Spanking has always been a hot button issue, but it’s always been an issue that has confounded me, both as a child and as an adult.
I was only spanked once as a kid, and I was just as confused about what I was supposed to feel about it as my mom was.
But as an adult, I get why women like to be spanked for sexual pleasure. Because I’m one of those women.
I’m also a total control freak in most aspects of my life.
Other people get stressed out when they have too much to do, but I’m fine as long as I have total control of all of those things.
Invite me out to eat dinner with a group of people and I defy you to make me have a good time and not think about the fact that at the end of the meal we’re going to have to figure out the bill.
I’m not alone either.
For many women, being in control, working to maintain control, or struggling to gain it, these are all huge parts of what it means to be a woman.
When we are babied or punished in our daily lives it’s never because we want it. It’s because we have sexist bosses or colleagues who think it’s okay to undermine us just because we have vaginas.
The reason women want to be spanked is because when you lay down on someone else’s lap and trust them to give you the spanking of your life it’s 100% YOUR choice.
YOU are choosing to let your guard down.
YOU are choosing to relinquish control.
YOU are choosing the person who is helping you achieve that release.
Women like being spanked not because they have issues held over from their childhood, or because they have secret self-loathing and think they deserve to be treated badly or abused.

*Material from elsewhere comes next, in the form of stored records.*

(* ===== verification/PinStore.v ===== *)
(** * Pins

    src/repo/datastore/memory.rs: the documents that say why a block is kept, as
    the in-memory data store holds them, and the kinds of pins of src/repo/mod.rs. *)
From stdpp Require Import base gmap list strings.
From Stdlib Require Import Strings.Byte Sorting.Sorted.
From S2P Require Import Prelude Protobuf Path DirIter.

(** ** BTreeSet<String> *)
Module StringSet.
Implicit Types l : list string.

Definition before (a b : string) : Prop := String.compare a b = Lt.
Fixpoint insert (x : string) l : list string :=
  match l with
  | [] => [x]
  | y :: l' => match String.compare x y with
               | Lt => x :: l
               | Eq => l
               | Gt => y :: insert x l'
               end
  end.
Definition remove (x : string) l : list string := filter (λ y, y ≠ x) l.
(** [collect::<BTreeSet<_>>()]. *)
Definition from_list l : list string := foldr insert [] l.

Lemma compare_refl x : String.compare x x = Eq.
Proof. pose proof (String.compare_antisym x x). by destruct (String.compare x x). Qed.
Lemma ascii_compare_refl a : Ascii.compare a a = Eq.
Proof. unfold Ascii.compare. apply N.compare_refl. Qed.

Lemma ascii_compare_lt a b : Ascii.compare a b = Lt ↔ (Ascii.N_of_ascii a < Ascii.N_of_ascii b)%N.
Proof. apply N.compare_lt_iff. Qed.

Lemma before_cons a x b y :
  before (String a x) (String b y) ↔ (Ascii.N_of_ascii a < Ascii.N_of_ascii b)%N ∨ a = b ∧ before x y.
Proof.
  unfold before. simpl. rewrite <-ascii_compare_lt. destruct (Ascii.compare a b) eqn:E.
  - apply Ascii.compare_eq_iff in E as ->. naive_solver.
  - naive_solver.
  - split; [done|]. intros [?|[-> _]]; [done|]. by rewrite ascii_compare_refl in E.
Qed.

Lemma before_trans x y z : before x y → before y z → before x z.
Proof.
  revert y z. induction x as [|a x IH]; intros [|b y] [|c z]; try done.
  rewrite !before_cons. intros [?|[-> ?]] [?|[-> ?]]; [left; lia|by left|by left|right]. eauto.
Qed.
#[export] Instance before_transitive : Transitive before.
Proof. intros x y z. apply before_trans. Qed.
Lemma before_irrefl x : ¬ before x x.
Proof. unfold before. by rewrite compare_refl. Qed.

Definition sorted l : Prop := StronglySorted before l.

Lemma elem_of_insert x y l : y ∈ insert x l ↔ y = x ∨ y ∈ l.
Proof.
  induction l as [|z l IH]; simpl; [set_solver|]. destruct (String.compare x z) eqn:E.
  - apply String.compare_eq_iff in E as ->. set_solver.
  - set_solver.
  - rewrite !elem_of_cons, IH. set_solver.
Qed.
Lemma insert_sorted x l : sorted l → sorted (insert x l).
Proof.
  induction 1 as [|y l Hs IH Hf]; simpl; [repeat constructor|]. destruct (String.compare x y) eqn:E.
  - by constructor.
  - constructor; [by constructor|]. constructor; [done|]. eapply Forall_impl; [exact Hf|]. intros z. by apply before_trans.
  - constructor; [done|]. apply Forall_forall. intros z [->|Hz]%elem_of_insert.
    + unfold before. by rewrite String.compare_antisym, E.
    + by eapply Forall_forall in Hf.
Qed.
Lemma remove_sorted x l : sorted l → sorted (remove x l).
Proof.
  induction 1 as [|y l Hs IH Hf]; [constructor|]. unfold remove in *. rewrite filter_cons. case_decide; [|done].
  constructor; [done|]. apply Forall_forall. intros z [_ Hz]%list_elem_of_filter. by eapply Forall_forall in Hf.
Qed.
Lemma from_list_sorted l : sorted l → from_list l = l.
Proof.
  induction 1 as [|y l Hs IH Hf]; simpl; [done|]. rewrite IH. destruct l as [|z l]; [done|]. simpl.
  apply Forall_cons in Hf as [Hb _]. unfold before in Hb. by rewrite Hb.
Qed.
Lemma elem_of_remove x y l : y ∈ remove x l ↔ y ≠ x ∧ y ∈ l.
Proof. unfold remove. by rewrite list_elem_of_filter. Qed.
Lemma remove_insert x l : x ∉ l → remove x (insert x l) = l.
Proof.
  unfold remove. induction l as [|y l IH]; simpl; intros Hx; [by rewrite filter_cons_False by naive_solver|].
  apply not_elem_of_cons in Hx as [Hne Hx].
  assert (∀ k : list string, x ∉ k → filter (λ y, y ≠ x) k = k) as Hid.
  { clear. induction k as [|z k IH]; intros Hk; [done|]. apply not_elem_of_cons in Hk as [? ?].
    rewrite filter_cons_True by done. by rewrite IH. }
  destruct (String.compare x y) eqn:E.
  - by apply String.compare_eq_iff in E.
  - rewrite filter_cons_False by naive_solver. apply Hid. by apply not_elem_of_cons.
  - rewrite filter_cons_True by done. by rewrite IH.
Qed.
Lemma insert_same x l : x ∈ l → sorted l → insert x l = l.
Proof.
  intros Hx Hs. induction Hs as [|y l Hs IH Hf]; [by apply elem_of_nil in Hx|]. simpl.
  destruct (String.compare x y) eqn:E; [done| |].
  - apply elem_of_cons in Hx as [->|Hx]; [by rewrite compare_refl in E|].
    eapply Forall_forall in Hf; [|done]. unfold before in Hf. rewrite String.compare_antisym, E in Hf. done.
  - apply elem_of_cons in Hx as [->|Hx]; [by rewrite compare_refl in E|]. by rewrite IH.
Qed.
End StringSet.

Module PinDocument.
Section document.
  Context `{pc : PathCodec}.

(** ** Kinds of pins *)
Inductive PinMode := Indirect | Direct | Recursively.
#[export] Instance PinMode_eq_dec : EqDecision PinMode.
Proof. solve_decision. Defined.
Inductive PinKind :=
  | IndirectFrom (c : Cid)
  | DirectKind
  | RecursiveKind (count : Z)
  | RecursiveIntention.

(** [PinModeRequirement::matches] for a mode and for a kind. *)
Definition matches_mode (requirement : option PinMode) (m : PinMode) : bool :=
  match requirement with Some one => bool_decide (m = one) | None => true end.
Definition kind_mode (k : PinKind) : PinMode :=
  match k with IndirectFrom _ => Indirect | DirectKind => Direct | RecursiveKind _ | RecursiveIntention => Recursively end.
Definition matches_kind (requirement : option PinMode) (k : PinKind) : bool := matches_mode requirement (kind_mode k).

(** ** Documents *)
Inductive Recursive := Count (n : Z) | Intent | Not.
Definition is_set (r : Recursive) : bool := match r with Count _ | Intent => true | Not => false end.

Record PinDocument := mkDoc {
  version : Z;
  direct : bool;
  recursive : Recursive;
  cid_version_of : Z;
  indirect_by : list string;
}.
#[export] Instance PinDocument_inhabited : Inhabited PinDocument := populate (mkDoc 0 false Not 0 []).

Inductive PinUpdateError :=
  | UnexpectedNumberOfDescendants (other descendants : Z)
  | NotPinnedRecursive
  | AlreadyPinnedRecursive
  | CannotUnpinUnpinned
  | CannotUnpinDirectOnRecursivelyPinned.

Definition set_direct (b : bool) (d : PinDocument) : PinDocument :=
  mkDoc (version d) b (recursive d) (cid_version_of d) (indirect_by d).
Definition set_recursive (r : Recursive) (d : PinDocument) : PinDocument :=
  mkDoc (version d) (direct d) r (cid_version_of d) (indirect_by d).
Definition set_indirect (l : list string) (d : PinDocument) : PinDocument :=
  mkDoc (version d) (direct d) (recursive d) (cid_version_of d) l.

(** [Cid::version] and [Cid::new_v1(cid.codec(), cid.hash())]. *)
Context (version_of : Cid → CidVersion) (new_v1 : Cid → Cid).
Definition as_v1 (c : Cid) : Cid := match version_of c with V1 => c | V0 => new_v1 c end.

Definition update (add : bool) (kind : PinKind) (doc : PinDocument) : result (bool * PinDocument) PinUpdateError :=
  match kind with
  | IndirectFrom root =>
      let root := cid_to_string (as_v1 root) in
      if bool_decide (indirect_by doc = []) then
        if add then Ok (true, set_indirect [root] doc) else Ok (false, doc)
      else
        let set := StringSet.from_list (indirect_by doc) in
        if add then Ok (negb (bool_decide (root ∈ set)), set_indirect (StringSet.insert root set) doc)
        else Ok (bool_decide (root ∈ set), set_indirect (StringSet.remove root set) doc)
  | DirectKind =>
      if is_set (recursive doc) && negb (direct doc) && add then Err AlreadyPinnedRecursive
      else if negb add && negb (direct doc) then
        if negb (is_set (recursive doc)) then Err CannotUnpinUnpinned else Err CannotUnpinDirectOnRecursivelyPinned
      else Ok (negb (Bool.eqb (direct doc) add), set_direct add doc)
  | RecursiveIntention =>
      if add then
        match recursive doc with
        | Count _ => Err AlreadyPinnedRecursive
        | Intent => Ok (false, doc)
        | Not => Ok (true, set_direct false (set_recursive Intent doc))
        end
      else
        match recursive doc with
        | Count _ | Intent => Ok (true, set_recursive Not doc)
        | Not => Ok (false, doc)
        end
  | RecursiveKind descendants =>
      if add then
        match recursive doc with
        | Count other =>
            if bool_decide (other = descendants) then Ok (false, doc)
            else Err (UnexpectedNumberOfDescendants other descendants)
        | Intent | Not => Ok (true, set_direct false (set_recursive (Count descendants) doc))
        end
      else
        match recursive doc with
        | Count other =>
            if bool_decide (other = descendants) then Ok (true, set_recursive Not doc)
            else Err (UnexpectedNumberOfDescendants other descendants)
        | Intent => Ok (true, set_recursive Not doc)
        | Not => Err NotPinnedRecursive
        end
  end.

Definition can_remove (d : PinDocument) : bool :=
  negb (direct d) && negb (is_set (recursive d)) && bool_decide (indirect_by d = []).

Definition mode (d : PinDocument) : option PinMode :=
  if is_set (recursive d) then Some Recursively
  else if negb (bool_decide (indirect_by d = [])) then Some Indirect
  else if direct d then Some Direct
  else None.

Definition pick_kind (d : PinDocument) : outcome (option (result PinKind TextError)) :=
  match mode d with
  | None => mret None
  | Some Recursively =>
      match recursive d with
      | Intent => mret (Some (Ok RecursiveIntention))
      | Count total => mret (Some (Ok (RecursiveKind total)))
      | Not => Panic
      end
  | Some Indirect =>
      match indirect_by d with
      | s :: _ => mret (Some (match cid_from_str s with Ok c => Ok (IndirectFrom c) | Err e => Err e end))
      | [] => Panic
      end
  | Some Direct => mret (Some (Ok DirectKind))
  end.
End document.
End PinDocument.

(** ** The store

    Documents are kept as JSON under the bytes of their identifiers; [serde_json]
    is an interface. *)
Class PinCodec `{cl : CidLayout} {pc : PathCodec} := {
  JsonError : Type;
  doc_to_vec : PinDocument.PinDocument → list byte;
  doc_from_slice : list byte → result PinDocument.PinDocument JsonError;
  doc_from_to_vec d : doc_from_slice (doc_to_vec d) = Ok d;
  (** [Cid::new_v1(c.codec(), c.hash().to_owned())]. *)
  new_v1 : Cid → Cid;
  new_v1_version c : cid_version (new_v1 c) = V1;
}.

Module PinStore.
Import PinDocument.
Notation Pins := (gmap (list byte) (list byte)).
Section store.
  Context `{pk : PinCodec} {RefsError : Type}.

Inductive PinError :=
  | Json (e : JsonError)
  | Update (e : PinUpdateError)
  | InvalidCid (e : TextError)
  | BadKey (e : CidError)
  | Refs (e : RefsError)
  | NotPinned
  | NotPinnedOrIndirect
  | PinnedIndirectly (c : Cid)
  | NotPinnedAs (m : PinMode)
  | InvalidMode.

Women like being spanked because for just a few, precious seconds they are transported by a pain of their own choosing away from the strictures of control that we have to exercise to survive AND be female at the same time.
Does every woman on planet harbor a secret passion for being spanked?
It’s true of a certain segment of the population that has found that being spanked is exactly what they need to sustain them emotionally, sexually, and intellectually.
But it’s just as true that other people have other, equally valid, ways of eliminating stress and embracing their truest sense of self.